1. Shape group life by the principles of the Jesus Creed. Recited the shema. Mark 12:28-32—this is the shema. But then he pulls a text from Leviticus—it’s not from any other ancient religious writings. He amends the Jewish Creed by adding love your neighbor as yourself. Torah is about loving God and loving others. They are not to love the Torah but understand that the Torah is love. Book- The Jesus Creed. Begin living by this. Recite it. C.S. Lewis- “Forgiveness is a great idea until you have someone to forgive.” If you want to become missional, you have to shape your group life on the principles of loving God and loving others. Say the Jesus Creed.

2. Table fellowship is not about a technique but entering the presence of Jesus. A missional group life is not about a table that is a technique but about life with Jesus. Table fellowship. Map of Peter’s home- table fellowship in the first century. Our goal is not imitation of a technique but being where Jesus was. Jesus taught from boats, mountains, etc. Table fellowship with Jesus was not sitting at a table with him but being wherever he was. Luke 10:38-42- Presence is what it’s about. Don’t think in terms of techniques. Think in terms of entering the presence of Jesus. As the followers of Christ—the Church-- we are the presence of Jesus in this world. Matthew 10:40

a. We need to regularly invoke the presence of God’s Spirit in all that we do.

b. We recognize that every person we run into is an icon of God—we are made in his image.

c. As the presence of Jesus, we must follow Jesus everywhere we are.

d. We need to talk about Jesus everywhere we go. Jesus is the only thing the church has going for it—so why are we embarrassed to talk about him?

3. In the Jewish world, outsiders were not welcomed to the table. Pharisees said, “Be clean and I’ll eat with you.” Jesus said, “Eat with me, and I’ll make you clean.” Are there people in our groups who are different than us? Or are we all alike?

a. We must see people

b. We must hear people. We must hear the voices of those different from us.

c. We must learn how to meet the needs that we see and hear.

d. We must begin locally in our neighborhoods—not at our church or overseas. We must begin with our next-door neighbors. “Tell me something I can do for you.”

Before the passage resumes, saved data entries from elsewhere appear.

(** ['n_bonds' in eex and eex['n_bonds'] > 0] *)
Definition has_bonds (eex : eex_t) : bool :=
  match n_bonds eex with Some n => 0 <? n | None => false end.

(** The count lines of the bonds at the head of the file. *)
Definition count_lines (eex : eex_t) : result (list string) :=
  match n_bonds eex with
  | Some n =>
      if 0 <? n then
        n_types ← or_raise (KeyError "n_bond_types") (n_bond_types eex);
        mret [fmt_d 10 n ++ " bonds"; fmt_d 10 n_types ++ " bond types"]
      else mret []
  | None => mret []
  end.

(** [zip(range(1, n + 1), xs)] *)
Definition numbered {A : Type} (n : Z) (xs : list A) : list (Z * A) :=
  zip (map Z.of_nat (seq 1 (Z.to_nat n))) xs.

(** ['{:6d} {:6d} {:6d} {:6d}'.format(counter, index, i, j)] *)
Definition bond_line (counter : Z) (bond : Z * Z * Z) : string :=
  let '(i, j, index) := bond in
  fmt_d 6 counter ++ " " ++ fmt_d 6 index ++ " " ++ fmt_d 6 i ++ " "
    ++ fmt_d 6 j.

Definition value_of (p : parameters_t) (key : string) : result string :=
  or_raise (KeyError key) (values p !! key).

(** [' # {}-{} --> {}-{}'.format(types[0], types[1], real_types[0],
    real_types[1])] *)
Definition comment (p : parameters_t) : result string :=
  t0 ← Shake.item (types p) 0;
  t1 ← Shake.item (types p) 1;
  r0 ← Shake.item (real_types p) 0;
  r1 ← Shake.item (real_types p) 1;
  mret (" # " ++ t0 ++ "-" ++ t1 ++ " --> " ++ r0 ++ "-" ++ r1).

(** The body of the loop over the bond parameters: the line appended, if
    one is. *)
Definition coeff_line (counter : Z) (p : parameters_t)
    : result (option string) :=
  if String.eqb (form p) "quadratic_bond" then
    K2 ← value_of p "K2";
    R0 ← value_of p "R0";
    c ← comment p;
    mret (Some (fmt_d 6 counter ++ " " ++ K2 ++ " " ++ R0 ++ c))
  else if String.eqb (form p) "quartic_bond" then
    R0 ← value_of p "R0";
    K2 ← value_of p "K2";
    K3 ← value_of p "K3";
    K4 ← value_of p "K4";
    c ← comment p;
    mret (Some (fmt_d 6 counter ++ " class2 " ++ R0 ++ " " ++ K2 ++ " "
                  ++ K3 ++ " " ++ K4 ++ c))
  else mret None.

e. We must link locally—we must jump in and get completely involved. This is messy work. Sometimes people need things that we are not skilled at or comfortable doing. Matthew 11:16-19. Jesus was a missional person—looking for those who were different—the morally questionable—and inviting them into community. Luke 7, Luke 14. Invite people that no one else invites and the people that won’t/can’t invite you back. A missional life finds the need.

4. Group life has to be a safe place. Jesus hung out with the wrong people and everyone knew it. He attracted the “emerging” and “marginalized” Galileans of his day. Your group may be the last frontier of safety in the world. We need to be a safe place for three different things:

a. Genuine criticism

b. Appropriate confession.

c. Tough questions. We need places where we can ask questions. Serious questions lead to serious study which leads to robust faith. We must allow people to ask questions so they will become more confident in their place.

i. How did we get the Bible? And why are there so many offensive stories in it?

ii. If evolution is not true, why did God create a world that looked like it?

iii. Why are so many Christians mean and so many non-Christians loving?

iv. How can a good God send people to hell when they’ve never heard the Gospel and never had a chance?

v. Why does my pastor get so uptight about my lesbian friend who loves Jesus?

5. Group life must be a sanctifying place. There is nothing in the NT that shows the power of transformational group life like the apostle John.

a. He complains about people doing ministry who aren’t with it

b. Mark 10- I want to sit at your side in your kingdom.

c. Luke 9- John preaches to Samaritans and asks Jesus to destroy them because they didn’t respond to the Gospel.

d. By the time he writes 1 John, however, he has turned into an apostle who is consumed by love.

John 13:23- John was reclining next to Jesus.

John 1:18- “closest relationship” comes from the same Greek word that he used in John 13:23 to describe his relationship to Jesus at the table.

If we want to be missional we must be loving.